Iban caminando, entonces por la vereda de enfrente se aparece un conejo azul. Entonces uno de los jóvenes le dice al otro:
-Che, ese conejo es azul.
-Sí. ¿Y?
-Nada. Digo, no había visto nunca un conejo azul.
-Bueno. Ahora ves que existen.
El muchacho lo miró un poco más hasta que la lejanía lo hizo indivisable.
-¿Seguís pensando en el conejo azul?
No le respondió, solamente siguió mimrando sus pasos sin detenerse.
-El otro día desde el balcón vi pasar un perrito salchicha. Yo tampoco había visto uno de esos.
-¿Y entonces cómo sabés que era un perro salchicha?
-Ah, no sé. Supongo que porque había escuchado el nombre y era un perro que parecía una salchicha.

Los dos se miraron impertérritamente un rato y siguieron caminando con la vista fija en la acera de enfrente como esperando alguna otra criatura que llamase su atención.

-Y el perro salchicha ¿de qué color era?
-Eh... qué se yo. Color perro, no sé. Verdesito claro como todos los perros.
-Ah, pero entonces no pude ser un perro salchicha. Los perros salchicha nunca son verdes.
-Si vos viste un conejo azul ¿por qué no puedo ver un perro salchicha verde?
-No, no puede ser. Los perros salchichas NUNCA son verdes.

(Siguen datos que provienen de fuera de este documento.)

(* ===== verification/Digest.v ===== *)
(** * Notification digests

    Models [backend/src/notifications/digest.service.ts]: the hourly check, the daily and
    weekly digests with their period keys, and the digest state that keeps a period from
    being sent twice.  The wall clock of a time zone ([Intl.DateTimeFormat]) is a
    parameter; messages go to the queue of [Email]. *)
From Stdlib Require Import ZArith Lia Ascii.
From stdpp Require Import base list strings sorting sets.
From S2P Require Import Prelude Storage JsValue JsDate Notifications Email.
Local Open Scope Z_scope.
#[local] Ltac Zify.zify_post_hook ::= Z.to_euclidean_division_equations.

Module Digest.

Inductive digest_frequency := off | daily | weekly.
#[export] Instance digest_frequency_eq_dec : EqDecision digest_frequency.
Proof. solve_decision. Defined.

(** The columns of [user_preferences] the service reads, by user. *)
Record UserPreferences := mkPrefs {
  email_notifications : bool;
  frequency : digest_frequency;
  digest_hour : Z;
  digest_timezone : string;
}.

Record User := mkUser { email : option string; stellar_address : string; deleted : bool }.

Record NotificationDigestState := mkDigestState { lastDailyPeriod : option string; lastWeeklyPeriod : option string }.

Record Config := mkConfig {
  DIGEST_ENABLED : bool;
  (** [parseInt] of the setting, [None] for [NaN]. *)
  DIGEST_WEEKLY_DAY : option Z;
}.

(** ** Local time *)

(** A wall-clock time as the time value with the same fields in UTC. *)
Definition getLocalHour (wall : Z) : Z := TimeWithinDay wall / 3600000.

(** [0] is Sunday; day [0] is a Thursday. *)
Definition weekday (day : Z) : Z := (day + 4) mod 7.
Definition getLocalWeekday (wall : Z) : Z := weekday (Day wall).

Definition getLocalDateParts (wall : Z) : Z * Z * Z := ymd (Day wall).

(** [String(n).padStart(2, '0')] of a month or a day is its two digits. *)
Definition getLocalDailyPeriodKey (wall : Z) : string :=
  let '(y, m, d) := getLocalDateParts wall in
  Z_to_string y +:+ "-" +:+ fixed 2 m +:+ "-" +:+ fixed 2 d.

(** [getUTCDay() || 7]. *)
Definition isoDay (day : Z) : Z := if weekday day =? 0 then 7 else weekday day.

(** The Thursday of the week, and its year and week. *)
Definition thursday (day : Z) : Z := day + 4 - isoDay day.
Definition iso_week_year (day : Z) : Z := YearFromDay (thursday day).
Definition iso_week (day : Z) : Z := (thursday day - DayFromYear (iso_week_year day) + 1 + 6) / 7.

Definition getLocalWeeklyPeriodKey (wall : Z) : string :=
  let day := Day wall in
  Z_to_string (iso_week_year day) +:+ "-W" +:+ fixed 2 (iso_week day).

Section service.
Context {B : Backend}.

Record state := mkState {
  prefs : table string UserPreferences;
  users : table string User;
  notifications : table nat Notifications.Notification;
  digestStates : table string NotificationDigestState;
  mail : Email.state;
}.

Definition set_digests f s := mkState (prefs s) (users s) (notifications s) (f (digestStates s)) (mail s).
Definition on_mail {A} (m : M Email.state A) : M state A :=
  zoom mail (fun e s => mkState (prefs s) (users s) (notifications s) (digestStates s) e) m.

(** [user?.email] of a user that is there and has one. *)
Definition email_of (uid : string) (s : state) : option (string * string) :=
  match find_one uid (users s) with
  | Some u =>
      if deleted u then None
      else match email u with None | Some EmptyString => None | Some e => Some (e, stellar_address u) end
  | None => None
  end.

Definition last_period (f : digest_frequency) (st : option NotificationDigestState) : option string :=
  match st with
  | None => None
  | Some d => match f with daily => lastDailyPeriod d | _ => lastWeeklyPeriod d end
  end.

(** The newest unread notifications of the window, at most twenty. *)
Definition unread (address : string) (windowStart : Z) (s : state) : list Notifications.Notification :=
  take 20 (order_by (fun n => - Notifications.created_at n)
    (List.filter (fun n => bool_decide (Notifications.user_address n = address) && negb (Notifications.read n) &&
       (windowStart <=? Notifications.created_at n) &&
       match Notifications.deleted_at n with None => true | Some _ => false end)
     ((rows (notifications s)).*2))).

Definition set_period (f : digest_frequency) (key : string) (st : option NotificationDigestState) : NotificationDigestState :=
  let d := default (mkDigestState None None) st in
  match f with
  | daily => mkDigestState (Some key) (lastWeeklyPeriod d)
  | _ => mkDigestState (lastDailyPeriod d) (Some key)
  end.

Definition rendered (f : digest_frequency) (key : string) (ns : list Notifications.Notification) : Email.Rendered :=
  Email.renderEmailTemplate Email.digest
    (Email.mkContext None None None None None (bool_decide (f = weekly))
       (map (fun n => Email.mkItem (Notifications.title n) (Notifications.message n)) ns) (Some key)).

Definition processUserDigest (uid : string) (f : digest_frequency) (key : string) (windowStart now : Z) : M state unit :=
  await user := gets (email_of uid) in
  match user with
  | None => ret tt
  | Some (to, address) =>
      await st := gets (fun s => find_one uid (digestStates s)) in
      if bool_decide (last_period f st = Some key) then ret tt
      else
        await ns := gets (unread address windowStart) in
        match ns with
        | [] => ret tt
        | _ =>
            let r := rendered f key ns in
            do on_mail (Email.queueEmail to (Email.subject r) (Email.html r) (Email.text r) None now) ;>
            modify (set_digests (save uid (set_period f key st)))
        end
  end.

(** The users of a run: this frequency, e-mail on, in this zone at this hour. *)
Definition candidates (f : digest_frequency) (timezone : string) (hour : Z) (s : state) : list string :=
  (List.filter (fun r => bool_decide (frequency r.2 = f) && email_notifications r.2 &&
     bool_decide (digest_timezone r.2 = timezone) && (digest_hour r.2 =? hour)) (rows (prefs s))).*1.

Definition runDigests (f : digest_frequency) (key : string) (windowStart : Z) (timezone : string) (hour now : Z) : M state unit :=
  await ps := gets (candidates f timezone hour) in
  for_each (fun uid => catch (processUserDigest uid f key windowStart now) (fun _ => ret tt)) ps.

Definition sendDailyDigests (now : Z) (timezone : string) (wall hour : Z) : M state unit :=
  runDigests daily (getLocalDailyPeriodKey wall) (now - 24 * 60 * 60 * 1000) timezone hour now.
Definition sendWeeklyDigests (now : Z) (timezone : string) (wall hour : Z) : M state unit :=
  runDigests weekly (getLocalWeeklyPeriodKey wall) (now - 7 * 24 * 60 * 60 * 1000) timezone hour now.
(* ===== verification/Filtering.v ===== *)
(** * Query filters

    Models [backend/src/common/filtering.service.ts]: how a request for filters becomes
    clauses of SQL text with named parameters, and the calls on the query builder.  Texts
    are ASCII; [Date_parse] is [Date.parse] on texts, which the language leaves partly to
    the engine.

    [cond] and [eval] give the meaning of the text the service writes: a clause is the
    printed form of a condition ([print_cond]); [calls_mean] is the condition that the calls
    on the query builder put on a row, and [asks] what a request asks of it, stated apart
    from the code.  [filters_mean_request] says that they are the same. *)
From Stdlib Require Import ZArith Lia Ascii SpecFloat.
From stdpp Require Import base list strings.
From S2P Require Import Prelude Storage JsValue JsNumber JsDate Encoding.
Local Open Scope Z_scope.

Module Filtering.

Inductive FilterCombination := And | Or.
#[export] Instance FilterCombination_eq_dec : EqDecision FilterCombination.
Proof. solve_decision. Defined.

Inductive FilterFieldType := Address | Boolean | DateField | Number.
#[export] Instance FilterFieldType_eq_dec : EqDecision FilterFieldType.
Proof. solve_decision. Defined.

Definition type_text (t : FilterFieldType) : string :=
  match t with Address => "address" | Boolean => "boolean" | DateField => "date" | Number => "number" end.

Inductive SortDirection := ASC | DESC.

Record DateRangeFilter := mkDateRange { from : option (Date + string); to : option (Date + string) }.
Record NumericRangeFilter := mkNumericRange { min : option (number + string); max : option (number + string) }.
Record FilterFieldConfig := mkField { column : string; field_type : FilterFieldType; sortable : option bool }.

Inductive operator := OpEq | OpNe | OpIs | OpIsNot.
#[export] Instance operator_eq_dec : EqDecision operator.
Proof. solve_decision. Defined.

Definition operator_text (o : operator) : string :=
  match o with OpEq => "=" | OpNe => "!=" | OpIs => "IS" | OpIsNot => "IS NOT" end.

(** The values bound to parameters. *)
Inductive param := PBool (b : bool) | PDate (t : Z) | PNum (n : number) | PStr (s : string) | PList (l : list string) | PNull.

Record StatusFilterCondition := mkCondition { c_field : string; c_value : param; c_operator : option operator }.
Record EntityFilterConfig := mkConfig {
  fields : list (string * FilterFieldConfig);
  config_statuses : option (list (string * list StatusFilterCondition));
}.
Record SortRequest := mkSort { s_field : string; s_direction : option string }.
(* ===== verification/ClientForms.v ===== *)
(** * Amounts and dates typed into the frontend's forms

    Models [parseTopUpAmountToStroops] and [validateTopUpAmount] of
    [frontend/src/hooks/useLockedTopUp.ts], [validateWithdrawAmount] of [useWithdraw.ts],
    [validateDepositAmount] of [useDeposit.ts] and [parseUnlockDate] and
    [validateUnlockDate] of [useCreateLockedPlan.ts].

    What a user types is a list of code units ([JsText.text]).  [reads] says, without
    padding or stripping, which number of stroops a decimal notation stands for; the
    parser and the validators are proved to decide it exactly ([amount_parsed],
    [withdraw_validated]), and an unlock date is accepted exactly when it is a date of
    the calendar ([unlock_date_real]). *)
From Stdlib Require Import ZArith Lia Ascii SpecFloat.
From stdpp Require Import base list strings.
From S2P Require Import Prelude JsValue JsText JsNumber JsDate Activity SorobanTx.
Local Open Scope Z_scope.

Module ClientForms.

(** ** Amounts *)

Definition STROOP_DECIMALS : nat := 7.

Fixpoint span_digits (u : text) : text * text :=
  match u with
  | c :: u' => if is_dec c then let '(d, r) := span_digits u' in (c :: d, r) else ([], u)
  | [] => ([], [])
  end.

(** [/^(\d+)(?:[.,](\d+))?$/.exec(u)]: the two groups. *)
Definition AMOUNT_PATTERN (u : text) : option (text * option text) :=
  let '(whole, rest) := span_digits u in
  match whole, rest with
  | [], _ => None
  | _, [] => Some (whole, None)
  | _, c :: r =>
      if (c =? 46) || (c =? 44) then
        match span_digits r with
        | ((_ :: _) as fraction, []) => Some (whole, Some fraction)
        | _ => None
        end
      else None
  end.

(** [u.replace(/^0+(?=\d)/, "")]. *)
Fixpoint drop_zeros (u : text) : text :=
  match u with
  | c :: ((d :: _) as r) => if (c =? 48) && is_dec d then drop_zeros r else u
  | _ => u
  end.

Definition parseTopUpAmountToStroops (amount : text) : option text :=
  match AMOUNT_PATTERN (text_trim amount) with
  | None => None
  | Some (whole, group) =>
      let fraction := default [] group in
      if (STROOP_DECIMALS <? length fraction)%nat then None
      else Some (drop_zeros (whole ++ padEnd STROOP_DECIMALS 48 fraction))
  end.

Inductive TopUpAmountError := Required | Invalid | TooSmall | TooPrecise.
(** [WithdrawAmountError]: those of a top-up and one more. *)
Inductive WithdrawAmountError := Amount (e : TopUpAmountError) | ExceedsBalance.
Inductive DepositAmountError := DepositRequired | DepositInvalid | DepositTooSmall.

Definition validateTopUpAmount (amount : text) : option TopUpAmountError :=
  match text_trim amount with
  | [] => Some Required
  | trimmed =>
      match AMOUNT_PATTERN trimmed with
      | None => Some Invalid
      | Some (_, group) =>
          if (STROOP_DECIMALS <? length (default [] group))%nat then Some TooPrecise
          else
            match parseTopUpAmountToStroops trimmed with
            | None => Some Invalid
            | Some stroops => if digits_value stroops <=? 0 then Some TooSmall else None
            end
      end
  end.

(** [BigInt(balance || "0")] throws on a balance that is not an integer. *)
Definition validateWithdrawAmount (amount : text) (balance : string) : outcome (option WithdrawAmountError) :=
  match text_trim amount with
  | [] => Ret (Some (Amount Required))
  | trimmed =>
      match AMOUNT_PATTERN trimmed with
      | None => Ret (Some (Amount Invalid))
      | Some (_, group) =>
          if (STROOP_DECIMALS <? length (default [] group))%nat then Ret (Some (Amount TooPrecise))
          else
            match parseTopUpAmountToStroops trimmed with
            | None => Ret (Some (Amount Invalid))
            | Some stroops =>
                if digits_value stroops <=? 0 then Ret (Some (Amount TooSmall))
                else
                  let b := if decide (balance = "") then "0"%string else balance in
                  match BigInt_of_string b with
                  | None => Throw (SyntaxError ("Cannot convert " +:+ b +:+ " to a BigInt"))
                  | Some available =>
                      if available <? digits_value stroops then Ret (Some ExceedsBalance) else Ret None
                  end
            end
      end
  end.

-Y los conejos NUNCA son azules, son rosados, pero sin embargo lo vimos.
-No te creo. ¿Vos ves bien?
-El traumatólogo me dijo que sí. Además me dio unas pastillas por cualquier cosa.
-Pero los traumatólogos no saben nada. Los que tienen la posta son esos... ¿cómo se llaman? los del nombre largo.
-¿Otorrinolaringólogos?
-Eso. A mi cuando me dolía la espalda fui a uno y quedé re bien.
-Bueh. Ya no sé. Yo creo que veo bien.
-A ver. ¿De qué color es el gorrito de esa señora?
-Violeta, pero eso es fácil.
-Sí, fácil pero no es violeta, gil. ¿No ves que es amarillo?
Con un pequeño ademán hicieron acercarse a la mujer que notoriamente apurada, accedió con mala cara.
-Disculpe, señora ¿su gorrito de qué color es?
-Ay ¿para eso me molestan?¿no ven que estoy apurada? ¡Rojo imbéciles!- les dio la espalda bruscamente y se retiró insultando entredientes a los jóvenes que extrañados se miraban y rascaban sus cabezas.